In an ever-crowded online space, it's vital to seek ways to get noticed by your target audience. First, you need to get people to your website in the first place. But, setting aside SEO and keywords for a minute, how can you keep people on your site once they arrive?
Research into what B2B buyers want from vendor websites (2015 B2B Web Usability Report) showed that credibility and trust are what make B2B buyers keep coming back to your site.
Charlotte Fitzgerald suggests “mak[ing] your homepage delve-worthy". Does your homepage encourage people to want to learn more? "Just as the cover of a good book draws you in, the homepage should be bright, clearly sectioned and enticing," she says.
Here are five ways in which to make your B2B website stand out, so that people keep coming back to you.
1. Legitimate identification
Research shows that when asked, "which elements annoy you or cause you to leave a website?", almost half, or 46 per cent of respondents, stated "lack of message (can't tell what a company does)", while 44 per cent said "a lack of contact information" (2015 B2B Web Usability Report).
HubSpot suggests addressing these issues can be as simple as ensuring you include: complete contact information, an updated About section or company information, and a summary of the products and services your business offers.

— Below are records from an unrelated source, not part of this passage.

(* ===== verification/Elf.v ===== *)
(** Locating a function in a library file (src/anticheat_daemon.c,
    [elf_vaddr_to_file_off], [elf_find_symbol_offset]): the ELF64 headers are
    read field by field from the bytes of a file nobody vouches for. *)

From S2P Require Import Prelude CText CScan.

#[local] Open Scope Z_scope.

Module Elf.

Definition AC_ELF_MAX_SHNUM : Z := 2048.
Definition AC_ELF_MAX_STRTAB : Z := 4 * 1024 * 1024.
Definition AC_ELF_MAX_SYMS : Z := 500000.
Definition AC_ELF_MAX_PHNUM : Z := 256.
Definition UINT64_MAX : Z := 18446744073709551615.

(** ** Reading *)

(** [pread(fd, buf, n, (off_t)off) == n]: the bytes, when the file has them
    all. *)
Definition pread_all (file : list Z) (n off : Z) : option (list Z) :=
  if (s64 off <? 0) || (Z.of_nat (length file) <? s64 off + n) then None
  else Some (take (Z.to_nat n) (drop (Z.to_nat (s64 off)) file)).

(** The [i]-th record of [size] bytes. *)
Definition record (size : nat) (i : nat) (buf : list Z) : list Z :=
  take size (drop (i * size) buf).

(** ** Structures *)

Record Elf64_Ehdr := mk_ehdr {
  e_ident : list Z;
  e_phoff : Z;
  e_shoff : Z;
  e_phentsize : Z;
  e_phnum : Z;
  e_shentsize : Z;
  e_shnum : Z;
  e_shstrndx : Z;
}.

Definition ehdr_of (b : list Z) : Elf64_Ehdr :=
  mk_ehdr (take 16 b) (le 8 32 b) (le 8 40 b) (le 2 54 b) (le 2 56 b)
    (le 2 58 b) (le 2 60 b) (le 2 62 b).

Record Elf64_Shdr := mk_shdr {
  sh_name : Z;
  sh_type : Z;
  sh_offset : Z;
  sh_size : Z;
  sh_entsize : Z;
}.

Definition shdr_of (b : list Z) : Elf64_Shdr :=
  mk_shdr (le 4 0 b) (le 4 4 b) (le 8 24 b) (le 8 32 b) (le 8 56 b).

Record Elf64_Phdr := mk_phdr {
  p_type : Z;
  p_flags : Z;
  p_offset : Z;
  p_vaddr : Z;
  p_filesz : Z;
}.

Definition phdr_of (b : list Z) : Elf64_Phdr :=
  mk_phdr (le 4 0 b) (le 4 4 b) (le 8 8 b) (le 8 16 b) (le 8 32 b).

Record Elf64_Sym := mk_sym {
  st_name : Z;
  st_value : Z;
  st_size : Z;
}.

Definition sym_of (b : list Z) : Elf64_Sym :=
  mk_sym (le 4 0 b) (le 8 8 b) (le 8 16 b).

Definition PT_LOAD : Z := 1.
Definition PF_X : Z := 1.
Definition SHT_STRTAB : Z := 3.
Definition SHT_DYNSYM : Z := 11.
Definition ELFMAG : list Z := [127; 69; 76; 70].

Record ac_elf_loc := mk_loc {
  file_off : Z;
  seg_off : Z;
  seg_end : Z;
}.

(** ** Translating an address *)

(** The program header contains the address, and its extent does not wrap. *)
Definition covers (vaddr : Z) (ph : Elf64_Phdr) : bool :=
  (p_type ph =? PT_LOAD) && negb (Z.land (p_flags ph) PF_X =? 0)
  && (p_vaddr ph <=? vaddr) && (vaddr - p_vaddr ph <? p_filesz ph)
  && (p_offset ph <=? UINT64_MAX - p_filesz ph).

Definition loc_in (vaddr : Z) (ph : Elf64_Phdr) : ac_elf_loc :=
  mk_loc (p_offset ph + (vaddr - p_vaddr ph)) (p_offset ph)
    (p_offset ph + p_filesz ph).

(** The records of a table of [n]. *)
Definition table {A} (parse : list Z -> A) (size n : nat) (buf : list Z) : list A :=
  (fun i => parse (record size i buf)) <$> seq 0 n.

Fixpoint first_cover (vaddr : Z) (phs : list Elf64_Phdr) : option ac_elf_loc :=
  match phs with
  | [] => None
  | ph :: phs' => if covers vaddr ph then Some (loc_in vaddr ph)
                  else first_cover vaddr phs'
  end.

Definition elf_vaddr_to_file_off (file : list Z) (eh : Elf64_Ehdr) (vaddr : Z)
    : option ac_elf_loc :=
  if negb (e_phentsize eh =? 56) || (e_phnum eh =? 0)
     || (AC_ELF_MAX_PHNUM <? e_phnum eh) then None
  else
    match pread_all file (e_phnum eh * 56) (e_phoff eh) with
    | None => None
    | Some buf => first_cover vaddr (table phdr_of 56 (Z.to_nat (e_phnum eh)) buf)
    end.

(** ** Finding a symbol *)

(** The string at [off] of a table, when it ends inside it. *)
Definition str_at (tab : list Z) (off : Z) : option (list Z) :=
  if Z.of_nat (length tab) <=? off then None
  else
    let s := drop (Z.to_nat off) tab in
    if existsb (Z.eqb 0) s then Some (cstr s) else None.

(** The section loop: the last .dynsym and the last .dynstr. *)
Definition pick_section (shstrtab : list Z)
    (acc : option Elf64_Shdr * option Elf64_Shdr) (sh : Elf64_Shdr)
    : option Elf64_Shdr * option Elf64_Shdr :=
  match str_at shstrtab (sh_name sh) with
  | None => acc
  | Some name =>
      if (sh_type sh =? SHT_DYNSYM) && streq name (lit ".dynsym")
      then (Some sh, snd acc)
      else if (sh_type sh =? SHT_STRTAB) && streq name (lit ".dynstr")
      then (fst acc, Some sh) else acc
  end.

(** The symbol loop: the first symbol of that name with a value. *)
Definition is_symbol (dynstrtab symbol : list Z) (s : Elf64_Sym) : bool :=
  negb (st_name s =? 0) && negb (st_value s =? 0)
  && match str_at dynstrtab (st_name s) with
     | Some name => streq name symbol
     | None => false
     end.

Fixpoint find_symbol (dynstrtab symbol : list Z) (syms : list Elf64_Sym)
    : option Elf64_Sym :=
  match syms with
  | [] => None
  | s :: syms' => if is_symbol dynstrtab symbol s then Some s
                  else find_symbol dynstrtab symbol syms'
  end.

Definition header_ok (eh : Elf64_Ehdr) : bool :=
  streq (take 4 (e_ident eh)) ELFMAG
  && (default 0 (e_ident eh !! 4%nat) =? 2) && (default 0 (e_ident eh !! 5%nat) =? 1)
  && (e_shentsize eh =? 64) && negb (e_shnum eh =? 0)
  && (e_shnum eh <=? AC_ELF_MAX_SHNUM) && (e_shstrndx eh <? e_shnum eh).

(** From the section headers on. *)
Definition find_in_sections (file : list Z) (eh : Elf64_Ehdr) (symbol : list Z)
    (shdrs : list Elf64_Shdr) : option (ac_elf_loc * Z) :=
  match shdrs !! Z.to_nat (e_shstrndx eh) with
  | None => None
  | Some shstr =>
      if (sh_size shstr =? 0) || (AC_ELF_MAX_STRTAB <? sh_size shstr) then None
      else
        match pread_all file (sh_size shstr) (sh_offset shstr) with
        | None => None
        | Some shstrtab =>
            match foldl (pick_section shstrtab) (None, None) shdrs with
            | (Some dynsym, Some dynstr) =>
                let nsyms := u32 (sh_size dynsym / 24) in
                if negb (sh_entsize dynsym =? 24) || (sh_size dynstr =? 0)
                   || (AC_ELF_MAX_STRTAB <? sh_size dynstr)
                   || (nsyms =? 0) || (AC_ELF_MAX_SYMS <? nsyms) then None
                else
                  match pread_all file (sh_size dynsym) (sh_offset dynsym),
                        pread_all file (sh_size dynstr) (sh_offset dynstr) with
                  | Some syms, Some dynstrtab =>
                      match find_symbol dynstrtab symbol
                              (table sym_of 24 (Z.to_nat nsyms) syms) with
                      | None => None
                      | Some s =>
                          match elf_vaddr_to_file_off file eh (st_value s) with
                          | Some loc => Some (loc, st_size s)
                          | None => None
                          end
                      end
                  | _, _ => None
                  end
            | _ => None
            end
        end
  end.

Definition elf_find_symbol_offset (file symbol : list Z)
    : option (ac_elf_loc * Z) :=
  match pread_all file 64 0 with
  | None => None
  | Some b =>
      let eh := ehdr_of b in
      if negb (header_ok eh) then None
      else
        match pread_all file (e_shnum eh * 64) (e_shoff eh) with
        | None => None
        | Some buf =>
            find_in_sections file eh symbol
              (table shdr_of 64 (Z.to_nat (e_shnum eh)) buf)
        end
  end.

(** ** The file by the ELF-64 layout

    Which bytes of the file mean what, by their positions in the object file
    format. *)

Section layout.
Context (file : list Z).

(** The [n] bytes at [pos] are there and hold [v], least significant first. *)
Definition field (n : nat) (pos v : Z) : Prop :=
  0 <= pos /\ (Z.to_nat pos + n <= length file)%nat /\
  v = foldr (fun b acc => b + 256 * acc) 0 (take n (drop (Z.to_nat pos) file)).

(** The string at [pos], with its terminator before [stop]. *)
Definition string_at (pos stop : Z) (s : list Z) : Prop :=
  0 <= pos /\ pos + Z.of_nat (length s) < stop /\ 0 ∉ s /\
  take (S (length s)) (drop (Z.to_nat pos) file) = s ++ [0].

By using templates, you can ensure this information is accessible in a header and footer throughout the site. Using real photos of your employees, not stock photography, also adds credibility and builds trust among users.
2. Avoid distractions
Lack of message and contact information aside, distractions make up the remainder of the key reasons people leave B2B websites.
When asked why they find distractions annoying, more than half felt they were a “waste of time” (animated ads/ pop-ups (63 per cent), intrusive live chat (53 per cent), and video or audio that plays automatically (50 per cent) were the top three annoyances).
3. Provide basic information
So, you have gained some credibility and trust through making a good first impression. But, this is not enough to make users reach out. The report found that there is a disconnect between the content assets buyers want to read and what vendors provide. Basic content essentials include: product pricing, product reviews, lead/ship times, and details about technical support, but these are often missing, or difficult to find.HubSpot suggests running some simple experiments to see the impact. Add pricing information to your website for a trial period, for example, to compare the number of leads generated in both scenarios.
4. Blogging and social media alone won't win you more than casual followers
While regular blogs and social posts are undoubtedly good for generating traffic and nurturing leads, users are looking for a wider range of content, over and above the basic information above. Case studies, white papers, client testimonials and research reports all rate significantly higher than blog posts and social media.
However, when asked which content assets were most lacking on vendors' websites, 37 per cent of respondents said client lists, 34 per cent said case studies, 31 per cent said testimonials and 30 per cent said white papers.
5. Add your contact details
One content asset that plays a significant role in establishing trust and credibility is "thorough contact information". When asked what causes them to leave a website, 44 per cent of survey respondents indicated "no contact information". Again, Charlotte Fitzgerald makes a good point here: "So many companies avoid putting senior individuals' emails on the website because someone at gatekeeper level is worried about spam. But let's face it, CEOs are used to spam and have processes in place to deal with it."
User experience is as valid for B2B as any other sector. Gaining trust and credibility through your website also needn't break the budget. Make small, measured, incremental changes, such as above will help to make your website stand out from the crowd, generating more traffic and, in turn, more business.